Victimes du 4 août : l’Aldic dénonce une volonté de taxer les bénéficiaires des aides

L’association reproche au ministère des Finances de déformer la loi et accuse Ghazi Wazni d’outrepasser ses prérogatives de ministre expédiant les affaires courantes.

Victimes du 4 août : l’Aldic dénonce une volonté de taxer les bénéficiaires des aides

Les ruines aux alentours du port de Beyrouth à la fin de l’été 2020. Photo P.H.B.

Dans un communiqué publié mardi, l’Association libanaise pour les droits et l’information des contribuables (Aldic) a vigoureusement dénoncé la décision n° 47/1 du ministère des Finances, datée de lundi dernier et énonçant les modalités d’application de la loi sur les exonérations fiscales dont bénéficient les rescapés de la double explosion meurtrière survenue au port de Beyrouth le 4 août dernier.

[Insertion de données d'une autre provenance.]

Lemma range_loop_agg h t fuel k acc l r :
  tree_ok h t -> dom acc -> (2 ^ h <= l * 2 ^ k)%nat -> (r * 2 ^ k <= 2 ^ h * 2)%nat -> (r < fuel)%nat ->
  range_loop op unit_ fuel t acc l r = op acc (agg t (l * 2 ^ k) (r * 2 ^ k)).
Proof.
  intros Ht. revert k acc l r. induction fuel as [|fuel IH]; intros k acc l r Ha Hl Hr Hf; [lia|]. cbn [range_loop].
  destruct (Nat.ltb_spec l r) as [Hlr|Hlr].
  2: { rewrite agg_empty by (apply Nat.mul_le_mono_r; lia). rewrite op_comm. symmetry. by apply op_unit. }
  assert (Hk : (k <= h)%nat).
  { destruct (Nat.le_gt_cases k h) as [|Hgt]; [done|]. exfalso.
    assert (2 ^ h * 2 <= 2 ^ k)%nat by (transitivity (2 ^ S h)%nat; [cbn; lia | apply Nat.pow_le_mono_r; lia]).
    pose proof (Nat.pow_nonzero 2 h). nia. }
  assert (Hpow : (2 ^ h = 2 ^ (h - k) * 2 ^ k)%nat) by (rewrite <- Nat.pow_add_r; f_equal; lia).
  assert (H2k : (2 ^ k <> 0)%nat) by (apply Nat.pow_nonzero; lia).
  assert (Hl' : (2 ^ (h - k) <= l)%nat) by nia. assert (Hr' : (r <= 2 ^ (h - k) * 2)%nat) by nia.
  assert (Hnode : forall p, (l <= p < r)%nat -> node unit_ t p = agg t (p * 2 ^ k) ((p + 1) * 2 ^ k)).
  { intros p Hp. apply (node_agg h); [done | done | lia]. }
  assert (Hsplit : forall a c b, (a <= c <= b)%nat -> agg t (a * 2 ^ k) (b * 2 ^ k) = op (agg t (a * 2 ^ k) (c * 2 ^ k)) (agg t (c * 2 ^ k) (b * 2 ^ k))).
  { intros a c b Hc. apply agg_split; [apply Ht|]. nia. }
  assert (Hnext : forall acc l1 r1, dom acc -> (l <= l1)%nat -> (r1 <= r)%nat -> Nat.even l1 = true -> Nat.even r1 = true ->
    range_loop op unit_ fuel t acc (l1 / 2) (r1 / 2) = op acc (agg t (l1 * 2 ^ k) (r1 * 2 ^ k))).
  { intros acc' l1 r1 Ha' Hl1 Hr1 [l2 El]%Nat.even_spec [r2 Er]%Nat.even_spec. subst l1 r1.
    rewrite !(Nat.mul_comm 2), !Nat.div_mul by lia. rewrite (IH (S k)); [| done | cbn; nia | cbn; nia | lia].
    do 2 f_equal; cbn; lia. }
  pose proof (dom_node t l (t_dom _ _ Ht)) as Dl. pose proof (dom_node t (r - 1) (t_dom _ _ Ht)) as Dr.
  rewrite <- !Nat.negb_even. destruct (Nat.even l) eqn:El, (Nat.even r) eqn:Er; cbn [negb].
  - apply Hnext; auto.
  - rewrite Hnext; [|auto|lia|lia|done|].
    2: { rewrite <- (Nat.succ_pred r) in Er by lia. rewrite Nat.even_succ, <- Nat.negb_even in Er. apply negb_false_iff in Er.
         by replace (r - 1)%nat with (Nat.pred r) by lia. }
    rewrite (Hsplit l (r - 1)%nat r) by lia. rewrite (Hnode (r - 1)%nat) by lia. replace (r - 1 + 1)%nat with r by lia.
    rewrite <- op_assoc. f_equal. apply op_comm.
  - rewrite Hnext; [|auto|lia|lia| |done].
    2: { rewrite Nat.even_succ, <- Nat.negb_even. by rewrite El. }
    rewrite (Hsplit l (S l) r) by lia. rewrite (Hnode l) by lia. replace (l + 1)%nat with (S l) by lia. by rewrite op_assoc.
  - assert (Hlr2 : (S l <= r - 1)%nat) by (destruct (decide (r = S l)) as [->|]; [rewrite Nat.even_succ, <- Nat.negb_even, El in Er; done | lia]).
    rewrite Hnext; [|auto|lia|lia| |].
    2: { rewrite Nat.even_succ, <- Nat.negb_even. by rewrite El. }
    2: { rewrite <- (Nat.succ_pred r) in Er by lia. rewrite Nat.even_succ, <- Nat.negb_even in Er. apply negb_false_iff in Er.
         by replace (r - 1)%nat with (Nat.pred r) by lia. }
    rewrite (Hsplit l (S l) r), (Hsplit (S l) (r - 1)%nat r) by lia. rewrite (Hnode l), (Hnode (r - 1)%nat) by lia.
    replace (r - 1 + 1)%nat with r by lia. replace (l + 1)%nat with (S l) by lia. rewrite <- !op_assoc. do 2 f_equal. apply op_comm.
Qed.
Lemma settle_ok ps st seen p i todo :
  ties_convex ps -> (forall e, e ∈ seen ++ (p, i) :: todo -> fst e ∈ ps /\ is_Some (group !! snd e)) ->
  NoDup (map snd (seen ++ (p, i) :: todo)) -> descending (seen ++ (p, i) :: todo) ->
  sweep_ok st seen ((p, i) :: todo) -> sweep_ok (settle policy group st (p, i)) (seen ++ [(p, i)]) todo.
Proof.
  intros Hcv Hent Hnd Hdesc [Hlen Huns Hpend Hcur Hunt Hcont Hevid Hker].
  assert (Hsub : forall x, x ∈ pending st -> x ∈ seen).
  { intros x Hx. rewrite Hpend in Hx. apply list_elem_of_In, filter_In in Hx as [Hx _]. by apply list_elem_of_In. }
  assert (Hps : forall x, x ∈ seen \/ x = (p, i) \/ x ∈ todo -> fst x ∈ ps).
  { intros x Hx. apply Hent. rewrite elem_of_app, elem_of_cons. tauto. }
  destruct (Hent (p, i)) as [Hpps [m Hm]]; [apply elem_of_app; right; left|]. cbn [fst snd] in *.
  destruct (promote_spec p (drop (cursor st) (pending st)) (take (cursor st) (pending st)) (containment st) (equivalent st))
    as (n & c' & e' & Hpr & Hn & Hc' & He' & Hall & Hstop); [|done|done|].
  { apply Forall_drop, Forall_forall. intros x Hx. apply Hent, elem_of_app. left. by apply Hsub. }
  rewrite length_take_le in Hpr by done. rewrite <- take_add in Hc', He' || rewrite take_take_drop in Hc', He'.
  rewrite length_drop in Hn. set (cur' := (cursor st + n)%nat) in *.
  assert (Hple : forall x, x ∈ seen -> total_cmp (fst x) p <> Lt).
  { intros x Hx. apply (StronglySorted_app_1_elem_of _ _ _ x (p, i) Hdesc Hx). left. }
  assert (Htodo : forall y, y ∈ todo -> total_cmp p (fst y) <> Lt).
  { intros y Hy. apply StronglySorted_app in Hdesc as (_ & _ & Hd). apply StronglySorted_inv in Hd as [_ Hd]. rewrite Forall_forall in Hd. by apply (Hd y). }
  destruct (promoted_split ps (pending st) (cursor st) n p Hcv) as [Hin Hout]; [intros x Hx; apply Hps; left; by apply Hsub | done | | | | done | done|].
  { rewrite Hpend. apply filter_sorted. by apply StronglySorted_app in Hdesc as (_ & ? & _). }
  { intros x Hx. by apply Hple, Hsub. }
  { intros x Hx. apply (Hunt x (p, i) Hx). left. }
  unfold settle. rewrite Hpr. rewrite Hm. cbv zeta. set (keep := negb _ && negb _).
  assert (Hkeep : keep = true <-> ~ exists k, at_positions (map snd (take cur' (pending st))) k /\ conflicts policy k m)
    by (apply indexes_decide; [by eapply group_elem | done | done]).
  set (pend' := if keep then pending st ++ [(p, i)] else pending st).
  assert (Htake : take cur' pend' = take cur' (pending st)).
  { unfold pend'. destruct keep; [|done]. apply take_app_le. lia. }
  assert (Hiout : i ∉ map snd seen).
  { rewrite map_app in Hnd. apply NoDup_app in Hnd as (_ & Hd & _). intros Hi. apply (Hd i Hi). left. }
  assert (Hilen : (i < length (retained st))%nat) by (rewrite Hlen; by apply lookup_lt_Some in Hm).
  assert (Hflag : forall j, flag (<[i := keep]> (retained st)) j = if decide (j = i) then keep else flag (retained st) j)
    by (intros j; by apply flag_insert).
  assert (Hseen : forall e, e ∈ seen -> flag (<[i := keep]> (retained st)) (snd e) = flag (retained st) (snd e)).
  { intros e Hes. rewrite Hflag, decide_False; [done|]. intros He2. apply Hiout. rewrite <- He2. by apply list_elem_of_fmap_2. }
  split; cbn [containment equivalent cursor pending retained].
  - by rewrite length_insert.
  - intros j Hj. rewrite map_app, elem_of_app in Hj. cbn [map] in Hj. rewrite list_elem_of_singleton in Hj. rewrite Hflag, decide_False by tauto.
    apply Huns. tauto.
  - rewrite List.filter_app. cbn [List.filter snd]. rewrite Hflag, decide_True by done.
    rewrite (filter_ext_in _ (fun e => flag (retained st) (snd e)) seen) by (intros e Hes; by apply Hseen, list_elem_of_In).
    rewrite <- Hpend. unfold pend'. destruct keep; [done | by rewrite app_nil_r].
  - unfold pend'. destruct keep; [rewrite length_app|]; lia.
  - rewrite Htake. intros x y Hx Hy. destruct (priorities_tie (fst x) (fst y)) eqn:Ht; [|done]. exfalso.
    assert (Hxs : x ∈ seen) by (apply Hsub; rewrite <- (take_drop cur' (pending st)); apply elem_of_app; by left).
    destruct (convex_use ps (fst x) p (fst y) Hcv) as [Hxp _]; auto. by rewrite (Hin x Hx) in Hxp.
  - by rewrite Htake.
  - by rewrite Htake.
  - apply (kernel_extend _ _ _ _ _ m Hm Hiout Hilen Hple Hker). rewrite Hkeep. apply not_iff_compat. split.
    + intros (k & (j & Hj & Hk) & Hcf). apply list_elem_of_fmap in Hj as ([q j'] & Hjj & Hq). cbn in Hjj. subst j'.
      assert (Hqp : (q, j) ∈ pending st) by (rewrite <- (take_drop cur' (pending st)); apply elem_of_app; by left).
      exists q, j, k. split; [by apply Hsub|]. split; [rewrite Hpend in Hqp; apply list_elem_of_In, filter_In in Hqp as [_ ?]; done|].
      split; [done|]. split; [|done]. by apply (Hin (q, j)).
    + intros (q & j & k & Hs & Hfl & Hk & Htie & Hcf). exists k. split; [|done]. exists j. split; [|done].
      assert (Hqp : (q, j) ∈ pending st) by (rewrite Hpend; apply list_elem_of_In, filter_In; split; [by apply list_elem_of_In | done]).
      apply list_elem_of_fmap. exists (q, j). split; [done|]. rewrite <- (take_drop cur' (pending st)) in Hqp. apply elem_of_app in Hqp as [?|Hd]; [done|].
      apply Hout in Hd. cbn in Hd. congruence.
Qed.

L’Aldic vise plus spécifiquement une des dispositions dictée par le ministre sortant, Ghazi Wazni, selon le président de l’association, l’avocat fiscaliste Karim Daher. Contacté par L’Orient-Le Jour, ce dernier affirme reprocher à M. Wazni « d’inventer » des dispositions. Il s’agit de l’article n° 4 qui impose aux contribuables entrant dans la catégorie des victimes de la tragédie du 4 août de considérer les dons reçus en cette qualité comme des revenus imposables. « Nos reproches ne s'adressent pas au ministre lui-même, mais plutôt à l'administration fiscale », nuance cependant le président de l'Aldic.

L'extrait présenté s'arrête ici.